As of March, 8 there were 219 operating licenses issued. Being Women's History Month, Brown wanted a count of women-owned cannabis businesses in the state. NJCRC director of Diversity and Inclusion Wesley McWhite III showed a slide with that info.
"New Jersey can stand tall with 36 percent of our licenses being awarded to women," McWhite said.
What A Shame, Says Disabled Veteran Waiting For A License
However, not everyone was pleased with the data. One annual license applicant, Aylyza Brevard-Rodriguez, Ph.D. of The Other Side Dispensary in Jersey City pleaded with the commission not to forget small minority business owners in its licensing process. Brevard-Rodriguez is the leader of multiple brands and host of a leading industry podcast, "Coffee and Cannabis."

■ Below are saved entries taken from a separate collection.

Definition sendCustomBotWelcome (chatId protocolId : string) : M World () :=
  if negb (truthy (cc_encryptionKey (bc_channels cfg))) then mret () else
  settings ← protocol_settings protocolId;
  match decrypted_token (chain ps_telegramBotTokenEncrypted settings) with
  | None => mret ()
  | Some token =>
      protocolName ← resolveProtocolName protocolId;
      reply token chatId ("✅ <b>You're connected!</b>" +:+ nl +:+ nl +:+
        "<b>" +:+ escape_text protocolName +:+
        "</b> alerts will now be delivered directly via this bot." +:+ nl +:+ nl +:+
        "You'll receive notifications for DeFi positions, governance votes, security alerts, and more.")
  end.

(** What the loop over the subscribers counts. *)
Record MigrationResult := { mg_sent : Z; mg_skipped : Z }.

(** The body of the loop: [Some true] is [sent++], [Some false] [skipped++]. *)
Definition prompt_subscriber (protocolId botUsername protocolName : string)
    (walletPubkey : option string) (now : Z) : M World (option bool) :=
  if negb (truthy walletPubkey) then mret None else
  swallow (Some false) (
    identity ← resolve (default "" walletPubkey) now;
    match identity with
    | None => mret (Some false)
    | Some i =>
        if negb (ia_channelTelegram i) then mret (Some false) else
        channels ← decrypt_channels i;
        if negb (truthy (tc_telegramChatId channels)) then mret (Some false) else
        let chatId := default "" (tc_telegramChatId channels) in
        migrated ← isMigrated chatId protocolId now;
        if (migrated : bool) then mret (Some false) else
        _ ← sendSinglePrompt (bc_channels cfg) chatId protocolId botUsername protocolName now;
        mret (Some true)
    end).

Definition count_result (c : MigrationResult) (r : result (option bool)) : MigrationResult :=
  match r with
  | Ok (Some true) => c <| mg_sent ::= Z.add 1 |>
  | Ok (Some false) => c <| mg_skipped ::= Z.add 1 |>
  | _ => c
  end.

(** [subscriptions.slice(i, i + BATCH_SIZE)] for [i = 0, BATCH_SIZE, ...]; the
    length of the list is enough fuel. *)
Fixpoint batches {A} (fuel : nat) (l : list A) : list (list A) :=
  match fuel, l with
  | S fuel', _ :: _ => take BATCH_SIZE l :: batches fuel' (drop BATCH_SIZE l)
  | _, _ => []
  end.

Definition prompt_batch (protocolId botUsername protocolName : string) (now : Z)
    (c : MigrationResult) (batch : list ProtocolSubscription) : M World MigrationResult :=
  rs ← all_settled ((λ s, prompt_subscriber protocolId botUsername protocolName
                            (sub_walletPubkey s) now) <$> batch);
  mret (foldl count_result c rs).

Definition is_subscriber (protocolId : string) : where_ MProtocolSubscription := λ _ s,
  bool_decide (sub_protocolId s = protocolId) && bool_decide (sub_status s = Active) &&
  bool_decide (is_Some (sub_walletPubkey s)).

Definition sendMigrationPrompts (protocolId : string) (now : Z) : M World MigrationResult :=
  settings ← protocol_settings protocolId;
  let customBotUsername := chain ps_telegramBotUsername settings in
  if negb (truthy customBotUsername) then mret {| mg_sent := 0; mg_skipped := 0 |} else
  protocolName ← resolveProtocolName protocolId;
  subscriptions ← find_many MProtocolSubscription (is_subscriber protocolId) None;
  counts ← fold_each
    (prompt_batch protocolId (default "" customBotUsername) protocolName now)
    {| mg_sent := 0; mg_skipped := 0 |} (batches (length subscriptions) subscriptions);
  _ ← swallow () (
    _ ← update MProtocolSettings (by_id MProtocolSettings protocolId)
          (λ s, s <| ps_telegramMigrationSentAt := Some now |>);
    mret ());
  mret counts.

(** The [do] loop of [clearMigrationState]; [false] is out of fuel. *)
Fixpoint clear_pattern (fuel : nat) (pattern cursor : string) (now : Z) : M World bool :=
  match fuel with
  | O => mret false
  | S fuel' =>
      '(next, keys) ← swallow ("0", []) (redis_scan cursor pattern 100);
      _ ← swallow () (_ ← del_page keys now; mret ());
      if bool_decide (next = "0") then mret true else clear_pattern fuel' pattern next now
  end.

Definition migration_patterns (protocolId : string) : list string :=
  ["tg:migrated:*:" +:+ protocolId; "tg:migrate_prompt:*:" +:+ protocolId].

Definition clearMigrationState (fuel : nat) (protocolId : string) (now : Z) : M World bool :=
  fold_each (λ ok pattern, if (ok : bool) then clear_pattern fuel pattern "0" now else mret false)
    true (migration_patterns protocolId).

(** ** The updates of a custom bot *)

Definition getCustomBotToken (protocolId : string) : M World (option string) :=
  if negb (truthy (cc_encryptionKey (bc_channels cfg))) then mret None else
  settings ← protocol_settings protocolId;
  mret (decrypted_token (chain ps_telegramBotTokenEncrypted settings)).

Definition checkIsAdmin (token chatId : string) (userId : Z) : M World bool :=
  swallow false (λ w, (match bc_getChatMember cfg token chatId userId w with
    | Ok status => Ok (bool_decide (status ∈ ["creator"; "administrator"]))
    | Err e => Err e
    end, w)).

Definition handleCustomBotCallbackQuery (token : string) (query : CallbackQuery) (now : Z) :
    M World () :=
  let chatId := default (default "" (cq_chatId query)) (cq_messageChatId query) in
  let callbackData := default "" (cq_data query) in
  let queryId := default "" (cq_id query) in
  let ack := if nonblank queryId then answer token queryId None else mret () in
  if negb (nonblank chatId) then ack else
  handled ← swallow false (
    if str_starts "mute_" callbackData then
      notif ← find_unique MNotification (by_notification (str_from 5 callbackData));
      _ ← (if truthy (n_protocolId <$> notif) then
             _ ← redis_setex (mute_key chatId (from_option n_protocolId "" notif))
                   (30 * 24 * 60 * 60) (RText "1") now;
             answer token queryId
               (Some "🔇 Muted. You won't receive Telegram notifications from this protocol.")
           else answer token queryId (Some "⚠️ Notification not found."));
      mret true
    else mret false);
  if (handled : bool) then mret () else ack.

“Good afternoon, my name is Dr. Brevard-Rodriguez and I am the founder of a future cannabis dispensary and consumption lounge called The Other Side," said Brevard-Rodriguez who holds a Ph.D. Leadership Management and Policy.
“Yesterday, I received a personal courtesy call to be advised that I would not be awarded today, but that my comments were ‘welcomed,'” Brevard-Rodriguez continued. “I thought how ironic that the CRC had time to cross-reference their emails with the speaker list but didn’t have time to rush an already overdue application that was found to have zero discrepancies…from a 10-year military veteran."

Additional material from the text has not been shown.